As if this wasn't enough, and to further fuel the controversy, the Boca Juniors players stayed on the pitch after their opponents had left, and saluted the fans that were still in the stadium:
— Gonza (@Gonzalo_Erguy) Mayo 15, 2015
Boca, they're killing you! To think that people were saying “the problem is Riquelme”. They don't have anyone left to blame. [Boca's goalkeeper] Orion applauds the crowd
— Anibal Avendaño (@anibal86co) Mayo 15, 2015
This image will go down as one of the stupidest acts in the history of world football.
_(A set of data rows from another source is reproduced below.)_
(** * Legal document analysis pipeline: a shallow embedding

    The three scripts [text_chunking.py], [keyword_extraction.py] and
    [summarization.py] are embedded as Rocq functions.

    - A Python [str] is a [list ascii]; a character is read as the code point
      of the same number (0..255).  The character classes below are the ones
      CPython uses on that range.
    - Python integers are [Z].
    - A raised exception is a value of [result].
    - The regular expressions of the sources are written as [Re.regex] terms
      and run by a backtracking matcher that enumerates matches in the
      priority order of Python's [re] module. *)

From Stdlib Require Import Ascii String.
From Stdlib Require Import List ZArith NArith Lia Bool QArith.
From Stdlib Require Import Sorting.Sorted Sorting.Permutation.
Import ListNotations.

Open Scope Z_scope.

(** ** Python primitives *)

Module Py.

Definition text := list ascii.

Definition str (s : string) : text := list_ascii_of_string s.
Arguments str s%_string.

Definition code (c : ascii) : N := N_of_ascii c.

Definition between (lo hi : N) (c : ascii) : bool :=
  ((lo <=? code c) && (code c <=? hi))%N.

(** [str.isspace], also the class [\s] of [re]. *)
Definition isspace (c : ascii) : bool :=
  between 9 13 c || between 28 32 c || (code c =? 133)%N || (code c =? 160)%N.

(** The class [\d] of [re]. *)
Definition isdigit (c : ascii) : bool := between 48 57 c.

(** The class [[a-zA-Z]]. *)
Definition isalpha_ascii (c : ascii) : bool := between 65 90 c || between 97 122 c.

(** The class [\w] of [re] on code points 0..255. *)
Definition isword (c : ascii) : bool :=
  isdigit c || isalpha_ascii c || (code c =? 95)%N
  || (code c =? 170)%N || (code c =? 178)%N || (code c =? 179)%N
  || (code c =? 181)%N || (code c =? 185)%N || (code c =? 186)%N
  || between 188 190 c || between 192 214 c || between 216 246 c
  || between 248 255 c.

(** [str.lower] on one character. *)
Definition lower_char (c : ascii) : ascii :=
  if between 65 90 c || between 192 214 c || between 216 222 c
  then ascii_of_N (code c + 32) else c.

Definition lower (s : text) : text := map lower_char s.

Fixpoint text_eqb (a b : text) : bool :=
  match a, b with
  | [], [] => true
  | x :: a', y :: b' => Ascii.eqb x y && text_eqb a' b'
  | _, _ => false
  end.

(** [x in l] for a list (or set) of strings. *)
Definition mem (x : text) (l : list text) : bool := existsb (text_eqb x) l.

Definition len {A} (l : list A) : Z := Z.of_nat (length l).

(** Truth value of a string or list: non-empty. *)
Definition truthy {A} (l : list A) : bool :=
  match l with [] => false | _ => true end.

(** [sep.join(l)] *)
Fixpoint join (sep : text) (l : list text) : text :=
  match l with
  | [] => []
  | [x] => x
  | x :: r => x ++ sep ++ join sep r
  end.

Fixpoint lstrip (s : text) : text :=
  match s with
  | [] => []
  | c :: r => if isspace c then lstrip r else s
  end.

Definition rstrip (s : text) : text := rev (lstrip (rev s)).

(** [s.strip()] *)
Definition strip (s : text) : text := lstrip (rstrip s).

Definition cons_word (w : text) (ws : list text) : list text :=
  match w with [] => ws | _ => w :: ws end.

(** [split_go s] is the word in progress at the head of [s] and the
    completed words after it. *)
Fixpoint split_go (s : text) : text * list text :=
  match s with
  | [] => ([], [])
  | c :: r =>
      let '(w, ws) := split_go r in
      if isspace c then ([], cons_word w ws) else (c :: w, ws)
  end.

(** [s.split()]: the maximal runs of non-whitespace characters. *)
Definition split (s : text) : list text :=
  let '(w, ws) := split_go s in cons_word w ws.

(** A slice bound clamped as CPython does: a negative bound counts from the
    end. *)
Definition clamp (n i : Z) : Z :=
  if i <? 0 then Z.max (i + n) 0 else Z.min i n.

(** [l[i:j]] *)
Definition slice {A} (l : list A) (i j : Z) : list A :=
  let i' := clamp (len l) i in
  let j' := clamp (len l) j in
  firstn (Z.to_nat (j' - i')) (skipn (Z.to_nat i') l).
The decision from CONMEBOL:
Two days later, the hashtag #LaSancionABoca (the sanction against Boca) quickly began trending after CONMEBOL announced the punishment that would be handed down to Boca Juniors: Boca would be eliminated from the 2015 Copa Libertadores, and River Plate plate would advance to the quarter-finals, where they meet Brazilian club Cruzeiro:
Comunicado oficial caso Boca-River. pic.twitter.com/kPbKLFR3xs
— CONMEBOL.com (@CONMEBOL_CSF) Mayo 17, 2015
Official press release on the Boca-River case
The responses from both sets of fans spread on social media:
Sale más caro una multa por cruzar en rojo un semáforo que #LaSancionABoca
— ├ MǾĻΞŠΤĨЄ ┤ (@molestie) Mayo 17, 2015
The fine for crossing on a red light is more expensive than the sanction against Boca
— Nicolás de León (@salocinuy) Mayo 17, 2015
Hey, did you guys see the sanctions from #CONMEBOL?
LA SACAMOS RE BARATA, NADA QUE VER LO QUE DECIAN #LaSancionABoca
— roro✨ ¦ boca juniors (@styIesp4radise) Mayo 17, 2015
WE GOT OFF EASY, NOTHING TO DO WITH WHAT THEY WERE SAYING
— Roma (@RomaPozzuto) Mayo 17, 2015
They eliminated us unfairly, it's not the team's fault and RiBer [negative term for River Plate] exaggerated the symptoms
— ♛60%73%♥VOT2luz❤ (@Rusher_Gallina_) Mayo 16, 2015
You leave us 5 comments and WE LEAVE YOU 5 COPA LIBERTADORES HAHAHAHA!
Another trending tag among Boca fans was #DisculpaRiver [Sorry River], with many expressing their disgust with other fans from their own club:
— Mariné Moreno (@MMaruMMoreno) May 15, 2015
I am a true Boca fan. I condemn violence. [Sorry River] [No more violence]
According to CONMEBOL's decision, the Boca Juniors will have to play its next four home games in CONMEBOL tournaments behind closed doors, while its fans will not be able to travel to any of its next four away matches.